■ Task brief ■
Set down each line from the start of the material exactly, please, up to and including the one that contains "set (ack := option_map".

------------------------------

Lemma ack_preserves st w next items t x a rest :
  sys_ok total st w next items -> traders st !! t = Some x -> ackq x = a :: rest ->
  exists s', update_sliding_window_start (info x) (a_stk_code a) (a_order_id a + 1) = Done s' /\
    sys_ok total (mkSys (<[t := set_acked x s' rest]> (traders st)) (exch st) (delivered st)) w next items.
Proof.
  intros Hok Hx Hq. pose proof Hok as [Hw Hsw Hcap Htr Hnd Hfr Hdel Hcomp Hb Hib].
  pose proof (proj1 (Forall_lookup _ _) Htr t x Hx) as [(k & Hk & Hchain) Hord Hwin Hsort].
  rewrite Hq in Hchain. destruct Hchain as (Hac & Hle & Hchain).
  destruct (start_updated _ (a_order_id a + 1) k Hk Hle) as (s' & E & Hk').
  exists s'. rewrite Hac. split; [done|].
  assert (Hpool : pool (<[t := set_acked x s' rest]> (traders st)) = pool (traders st)).
  { destruct (pool_lookup (traders st) t x Hx) as (p & q & -> & ->). done. }
  split; simpl; rewrite ?Hpool; try done.
  apply Forall_insert; [done|]. split; simpl; try done. by exists (a_order_id a + 1).
Qed.

Lemma consume_preserves st w next items :
  sys_ok total st w next items ->
  exists os ack w' items', let e' := set_order_buffer (exch st) (<[code := w']> (order_buffer (exch st))) in
    comsumeOrder (exch st) code = Done (os, ack, e') /\
    sys_ok total (mkSys (map (push_ack ack) (traders st)) e' (delivered st ++ os)) w'
      (next + Z.of_nat (length os)) items' /\
    (is_Some (items !! next) -> os <> []) /\ (os = [] -> ack = None) /\
    (forall o, o ∈ os -> exists i, items !! i = Some o) /\
    (forall i o, items' !! i = Some o -> items !! i = Some o).
Proof.
  intros Hok. pose proof Hok as [Hw Hsw Hcap Htr Hnd Hfr [Hdl Hdi] Hcomp Hb Hib].
  destruct (poll_all_law (S (length (avaliable_ w))) code w next items Hsw) as
    (os & w' & items' & E & Hsw' & Hcap' & Hos & Hno & Hrest).
  { intros i o Hi. pose proof (wk_range _ _ _ (sw_ok _ _ _ _ Hsw) _ _ Hi).
    pose proof (wk_avail _ _ _ (sw_ok _ _ _ _ Hsw)). lia. }
  { lia. }
  assert (Hids : forall k o, os !! k = Some o -> o_order_id o = next + Z.of_nat k + 1 /\ o_stk_code o = code).
  { intros k o Hk. destruct (sw_ids _ _ _ _ Hsw _ _ (Hos k o Hk)). split; [lia|done]. }
  set (ack := option_map (fun order => mkOrderAck code (o_order_id order)) (last os)).
  assert (Hack : ack = if decide (os = []) then None else Some (mkOrderAck code (next + Z.of_nat (length os)))).
  { unfold ack. destruct os as [|o os _] using rev_ind; [done|]. rewrite decide_False by (by destruct os).
    rewrite last_snoc. cbn [option_map]. do 2 f_equal.
    destruct (Hids (length os) o) as [-> _]; [by apply list_lookup_middle|].
    rewrite length_app. simpl. lia. }
  exists os, ack, w', items'. cbv zeta. split; [|split; [|split; [|split; [|split]]]].
  - unfold comsumeOrder. rewrite Hw. cbn [from_option id]. cbv zeta. by rewrite E, bind_Done.
  - split; simpl; rewrite ?pool_map_push; try done.
    + by rewrite lookup_insert_eq.
    + congruence.
    + apply Forall_map. eapply Forall_impl; [exact Htr|]. intros x [(k & Hk & Hchain) Hord Hwin Hsort].
      split; simpl; try done.
      * exists k. split; [done|]. rewrite Hack. case_decide as Eos.
        -- subst os. simpl. by rewrite app_nil_r, Z.add_0_r.
        -- simpl. apply (ack_chain_snoc _ _ next); [done|lia].
      * eapply Forall_impl; [exact Hwin|]. simpl. intros. lia.
    + rewrite Forall_forall in Hfr |- *. intros y Hy. destruct (Hfr y Hy) as [Hyn Hyi].
      assert (Hlt : next + Z.of_nat (length os) < o_order_id y).
      { destruct (decide (next + Z.of_nat (length os) < o_order_id y)) as [|Hge]; [done|]. exfalso.
        destruct (lookup_lt_is_Some_2 os (Z.to_nat (o_order_id y - 1 - next))) as [o Ho]; [lia|].
        apply Hos in Ho. replace (next + Z.of_nat (Z.to_nat (o_order_id y - 1 - next))) with (o_order_id y - 1) in Ho by lia.
        congruence. }
      split; [done|]. rewrite Hrest by lia. done.
    + split; [rewrite length_app; lia|]. intros k o [Hk|[Hk Ho]]%lookup_app_Some; [by apply Hdi|].
      destruct (Hids _ _ Ho) as [-> ?]. split; [lia|done].
    + intros id Hid. destruct (Hcomp id Hid) as [?|[[o Ho]|?]]; [left; lia| |by right; right].
      destruct (decide (next + Z.of_nat (length os) <= id - 1)); [right; left; rewrite Hrest by done; eauto|left; lia].
    + destruct os as [|o os' _] using rev_ind; [simpl; lia|].
      assert (Ho : (os' ++ [o]) !! length os' = Some o) by by apply list_lookup_middle.
      apply Hos in Ho. pose proof (Hib _ _ Ho). rewrite length_app. simpl. lia.
    + intros i o Hi. pose proof (wk_range _ _ _ (sw_ok _ _ _ _ Hsw') _ _ Hi).
      rewrite Hrest in Hi by lia. by eapply Hib.
  - intros [o Ho] ->. simpl in Hno. rewrite Z.add_0_r in Hno. congruence.
  - intros ->. by rewrite Hack.
  - intros o [k Hk]%list_elem_of_lookup. eauto.
  - intros i o Hi. pose proof (wk_range _ _ _ (sw_ok _ _ _ _ Hsw') _ _ Hi).
    by rewrite Hrest in Hi by lia.
Qed.
End preservation.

------------------------------

■ Answer section ■
Lemma ack_preserves st w next items t x a rest :
  sys_ok total st w next items -> traders st !! t = Some x -> ackq x = a :: rest ->
  exists s', update_sliding_window_start (info x) (a_stk_code a) (a_order_id a + 1) = Done s' /\
    sys_ok total (mkSys (<[t := set_acked x s' rest]> (traders st)) (exch st) (delivered st)) w next items.
Proof.
  intros Hok Hx Hq. pose proof Hok as [Hw Hsw Hcap Htr Hnd Hfr Hdel Hcomp Hb Hib].
  pose proof (proj1 (Forall_lookup _ _) Htr t x Hx) as [(k & Hk & Hchain) Hord Hwin Hsort].
  rewrite Hq in Hchain. destruct Hchain as (Hac & Hle & Hchain).
  destruct (start_updated _ (a_order_id a + 1) k Hk Hle) as (s' & E & Hk').
  exists s'. rewrite Hac. split; [done|].
  assert (Hpool : pool (<[t := set_acked x s' rest]> (traders st)) = pool (traders st)).
  { destruct (pool_lookup (traders st) t x Hx) as (p & q & -> & ->). done. }
  split; simpl; rewrite ?Hpool; try done.
  apply Forall_insert; [done|]. split; simpl; try done. by exists (a_order_id a + 1).
Qed.

Lemma consume_preserves st w next items :
  sys_ok total st w next items ->
  exists os ack w' items', let e' := set_order_buffer (exch st) (<[code := w']> (order_buffer (exch st))) in
    comsumeOrder (exch st) code = Done (os, ack, e') /\
    sys_ok total (mkSys (map (push_ack ack) (traders st)) e' (delivered st ++ os)) w'
      (next + Z.of_nat (length os)) items' /\
    (is_Some (items !! next) -> os <> []) /\ (os = [] -> ack = None) /\
    (forall o, o ∈ os -> exists i, items !! i = Some o) /\
    (forall i o, items' !! i = Some o -> items !! i = Some o).
Proof.
  intros Hok. pose proof Hok as [Hw Hsw Hcap Htr Hnd Hfr [Hdl Hdi] Hcomp Hb Hib].
  destruct (poll_all_law (S (length (avaliable_ w))) code w next items Hsw) as
    (os & w' & items' & E & Hsw' & Hcap' & Hos & Hno & Hrest).
  { intros i o Hi. pose proof (wk_range _ _ _ (sw_ok _ _ _ _ Hsw) _ _ Hi).
    pose proof (wk_avail _ _ _ (sw_ok _ _ _ _ Hsw)). lia. }
  { lia. }
  assert (Hids : forall k o, os !! k = Some o -> o_order_id o = next + Z.of_nat k + 1 /\ o_stk_code o = code).
  { intros k o Hk. destruct (sw_ids _ _ _ _ Hsw _ _ (Hos k o Hk)). split; [lia|done]. }
  set (ack := option_map (fun order => mkOrderAck code (o_order_id order)) (last os)).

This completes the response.